Thursday, November 18, 2010

Coping with New England's decline

I mentioned yesterday that my next focus in the New England history project was an examination of social change in New England during the second half of the twentieth century.

My main post today, Social Change in New England 1950-2000 2: Don Aitkin's What was it all for?, is on the history blog. This post is a consolidation and slight extension of two earlier posts on this blog where I reviewed the book, an examination of social change in Australia through the prism set by the Armidale High School Class Leaving Certificate class of 1953. From my viewpoint, the book has been something of a godsend because it deals with broader trends while retaining a New England flavour.

I realised as I was writing, that I really need to do some broad brush stuff on the patterns of structural change in Australia. I have actually written quite a bit on this topic for other reasons, but haven't consolidated the material.

New England is quite an interesting case study because its major industries in 1950 - agriculture, manufacturing, forestry and mining - were all affected in different ways. The closure of the BHP steel works in 1997, for example, signposted the end of an Australian era. The BHP as it was known in Newcastle had cast a very long shadow.

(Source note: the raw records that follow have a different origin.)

(** What [logic] does with a packet [pkt] taken from the net-recv
    channel: the [switch pkt.(type)]. *)
Definition logic_recv (pkt : Packet) (w : world) : outcome world :=
  match pkt with
  | SubAckPacket PacketID Codes =>
      match idGen_getExtra PacketID w with
      | Some (SubscribeRef o) =>
          originSub ← load_subscribe o w;
          w ← overlayCodes 0 (SubscribePacket.Topics originSub) Codes w;
          w ← notifySubMsg (SubscribePacket.Topics originSub) None w;
          let w := idGen_free PacketID w in
          let '(e, w) := persist_Delete (sendKey PacketID) w in
          notifyPersistMsg e w
      | _ => Ret w
      end
  | UnSubAckPacket PacketID =>
      match idGen_getExtra PacketID w with
      | Some (UnSubRef o) =>
          originUnSub ← load_unsub o w;
          w ← notifyUnSubMsg (UnSubPacket.TopicNames originUnSub) None w;
          let w := idGen_free PacketID w in
          let '(e, w) := persist_Delete (sendKey PacketID) w in
          notifyPersistMsg e w
      | _ => Ret w
      end
  | PublishRef l =>
      p ← load_publish l w;
      w ← send_recvCh l w;
      if decide (PublishPacket.Qos p = Qos1) then
        let w := conn_send (PubAckPacket (PublishPacket.PacketID p)) w in
        let '(e, w) := persist_Store (recvKey (PublishPacket.PacketID p)) pkt w in
        notifyPersistMsg e w
      else if decide (PublishPacket.Qos p = Qos2) then
        let w := conn_send (PubRecvPacket (PublishPacket.PacketID p)) w in
        let '(e, w) := persist_Store (recvKey (PublishPacket.PacketID p)) pkt w in
        notifyPersistMsg e w
      else Ret w
  | PubAckPacket PacketID =>
      match idGen_getExtra PacketID w with
      | Some (PublishRef o) =>
          originPub ← load_publish o w;
          if decide (PublishPacket.Qos originPub = Qos1) then
            w ← notifyPubMsg (PublishPacket.TopicName originPub) None w;
            let w := idGen_free PacketID w in
            let '(e, w) := persist_Delete (sendKey PacketID) w in
            notifyPersistMsg e w
          else Ret w
      | _ => Ret w
      end
  | PubRecvPacket PacketID =>
      match idGen_getExtra PacketID w with
      | Some (PublishRef o) =>
          originPub ← load_publish o w;
          if decide (PublishPacket.Qos originPub = Qos2)
          then Ret (conn_send (PubRelPacket PacketID) w)
          else Ret w
      | _ => Ret w
      end
  | PubRelPacket PacketID =>
      match idGen_getExtra PacketID w with
      | Some (PublishRef o) =>
          originPub ← load_publish o w;
          if decide (PublishPacket.Qos originPub = Qos2) then
            let w := conn_send (PubCompPacket PacketID) w in
            let '(e, w) := persist_Store (recvKey PacketID) pkt w in
            notifyPersistMsg e w
          else Ret w
      | _ => Ret w
      end
  | PubCompPacket PacketID =>
      match idGen_getExtra PacketID w with
      | Some (PublishRef o) =>
          originPub ← load_publish o w;
          if decide (PublishPacket.Qos originPub = Qos2) then
            let w := conn_send (PubRelPacket PacketID) w in
            w ← notifyPubMsg (PublishPacket.TopicName originPub) None w;
            let w := idGen_free PacketID w in
            let '(e, w) := persist_Delete (sendKey PacketID) w in
            notifyPersistMsg e w
          else Ret w
      | _ => Ret w
      end
  | _ => Ret w
  end.
(** * Signal analysis pipeline of the Binance trading front end

    A shallow embedding of the three algorithmic parts of the
    repository and the properties stated about them:

    - [Jj]       src/src/jj.js: CONFIG, the cached and throttled
                 [fetchKlines], [calculateIndicators], the weighted-voting
                 [performAnalysis] and the orchestrating [analyzeMarket];
    - [Part000]  src/unnamed/part_000: the multi-endpoint [fetchKlines].

    JavaScript numbers are IEEE-754 binary64 values, so they are modelled
    by Rocq's primitive floats: [15 * 0.7] below is the very double the
    script adds to the score.  A value that may be [undefined] is a
    [jsval]; an operation that raises a TypeError in JavaScript is a
    computation in the [completion] monad. *)

From Stdlib Require Import Floats.PrimFloat.
From stdpp Require Import base option list strings gmap pretty.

New England proved to be especially vulnerable to structural change because it had old industries and lacked head office jobs. In 1950, new state New England was larger in both population and economic terms than Tasmania, South Australia and West Australia, and was not far behind Queensland. Over the next fifty years, its position slipped inexorably.

Its relative economic decline was greater than its decline in the population rankings because of the rush to the coast, another part of the pattern of social change. The rise in the coastal population created jobs in areas such as hospitality, retailing and health services, but these were generally lower paid jobs. By 2000, coastal New England contained some of the poorest areas in Australia measured by average incomes.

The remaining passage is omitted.